No.11 The Giant Gila Monster – 1959
This film uses an actual Gila Monster, back in the time when you had to exterminate an entire species before you could call something “animal cruelty.” At one point, the filmmakers drive a toy car into its head, and the lizard has the same deathly bored expression that I had while watching this movie. To put it bluntly, if you can’t get a live animal to look excited when you’re about to crash a machine into its face, then the film transcends normal critical boundaries and enters a supernatural level of awful. Then again, it is a living, breathing creature, so technically this movie has the best special effects in history, because, when you think about it, nature is the world’s special effect. Sorry… I’m 10 horror movies into a 20 movie list and my brain is deteriorating. Giant Gila Monster rocks!
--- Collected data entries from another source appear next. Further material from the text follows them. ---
(* ===== verification/Process.v ===== *)
(** * Processing a batch (index-scheduler/src/batch.rs)

    [process_batch], the operations on one index and the deletion of documents
    by filter.  The indexing engine (milli), the index mapper, the snapshot and
    the dump writers are interfaces: the model says when they are called, on
    what, and what becomes of their answers. *)
From S2P Require Import Prelude Settings Keys Errors Tasks TaskQueue Scheduler Batch QueueOps.

(** ** Interfaces *)

(** The indexing engine, on the content of one index.  A builder of document
    operations keeps the content it works on; [must_stop] is what the closure
    given to the engine answers. *)
Class IndexEngine `{JsonValue} := {
  Content : Type;
  UpdateFile : Type;
  DocumentsBuilder : Type;
  Filter : Type;
  Candidates : Type;
  engine_primary_key : Content → outcome Error (option string);
  number_of_documents : Content → outcome Error N;
  clear_documents : Content → outcome Error (N * Content);
  execute_settings : bool → Builder → Content → outcome Error Content;
  primary_key_cannot_be_changed : string → Foreign;
  index_documents_new : bool → IndexDocumentsMethod → Content → outcome Error DocumentsBuilder;
  get_update : Uuid → outcome Error UpdateFile;
  add_documents : UpdateFile → DocumentsBuilder → outcome Error (DocumentsBuilder * (N + Foreign));
  remove_documents : list string → DocumentsBuilder → outcome Error (DocumentsBuilder * (N + Foreign));
  index_documents_execute : DocumentsBuilder → outcome Error Content;
  builder_content : DocumentsBuilder → Content;
  delete_external_ids : list string → Content → outcome Error (N * Content);
  filter_from_json : Value → outcome Error (option Filter);
  filter_evaluate : Filter → Content → outcome Foreign Candidates;
  is_invalid_filter : Foreign → bool;
  delete_documents : Candidates → Content → outcome Error (N * Content);
  is_aborted_indexation : Foreign → bool;
  is_max_database_size_reached : Foreign → bool
}.

(** The index mapper: names, opened indexes and their content on disk. *)
Class IndexMapper `{IndexEngine} (M : Type) := {
  mapper_names :: IndexNames M;
  Handle : Type;
  mapper_index : string → ST M Error Handle;
  mapper_create_index : string → ST M Error Handle;
  mapper_delete_index : string → ST M Error unit;
  mapper_resize_index : string → ST M Error unit;
  mapper_content : Handle → M → Content;
  mapper_write : Handle → Content → M → M;
  mapper_store_stats : string → Handle → M → M
}.

Section process.
Context {J : JsonValue} {CC : CaseConversion} {EN : IndexEngine}.

(** ** Operations on one index *)
Definition with_status_details (st : Status) (d : option Details) (t : Task) : Task :=
  mkTask (uid t) (enqueued_at t) (started_at t) (finished_at t) (error t) (canceled_by t)
    d st (kind t).

Definition with_failure (e : Error) (d : option Details) (t : Task) : Task :=
  mkTask (uid t) (enqueued_at t) (started_at t) (finished_at t) (Some (response_error_of e))
    (canceled_by t) d Failed (kind t).

(** [clear] counts the documents for the first clear only. *)
Fixpoint clear_tasks (count : N) (first_clear_found : bool) (tasks : list Task) : list Task :=
  match tasks with
  | [] => []
  | task :: tasks =>
      match kind task with
      | DocumentClear _ =>
          let n := if first_clear_found then 0%N else count in
          with_status_details Succeeded (Some (DClearAll (Some n))) task
            :: clear_tasks count true tasks
      | otherwise =>
          with_status_details Succeeded (default_details otherwise) task
            :: clear_tasks count first_clear_found tasks
      end
  end.

Definition apply_document_clear (tasks : list Task) (c : Content)
    : outcome Error (list Task * Content) :=
  '(count, c) ← clear_documents c;
  Ok (clear_tasks count false tasks, c).

(** The primary key of an import: whether it has been set, and the content. *)
Definition apply_primary_key (must_stop : bool) (primary_key : option string) (c : Content)
    : outcome Error (bool * Content) :=
  match primary_key with
  | Some primary_key =>
      pk ← engine_primary_key c;
      match pk with
      | Some pk =>
          if decide (primary_key ≠ pk) then Err (Milli (primary_key_cannot_be_changed pk))
          else Ok (false, c)
      | None =>
          c ← execute_settings must_stop (set_primary_key primary_key new_builder) c;
          Ok (true, c)
      end
  | None => Ok (false, c)
  end.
I’m convinced that the film has a secret, negative agenda against small town America, an assumption I came to after I heard one of the stupidest lines ever uttered by a human being. If I was to take an entire town and judge their intelligence based on a single piece of dialogue, I would say that I’d be surprised if this town’s citizens didn’t swallow rocks to help them digest food better. If the people in Gila Monster Attack, USA, can identify the numbers past one, consider me highly impressed.
The line? While walking through a destroyed part of the forest with her idiot boyfriend, a girl remarks that the destruction may have been caused by a cougar. It’s almost like a reverse lesson in biology, as if the teens in the town had one chapter in their science textbook and it was a single page long, labeled “Nope.”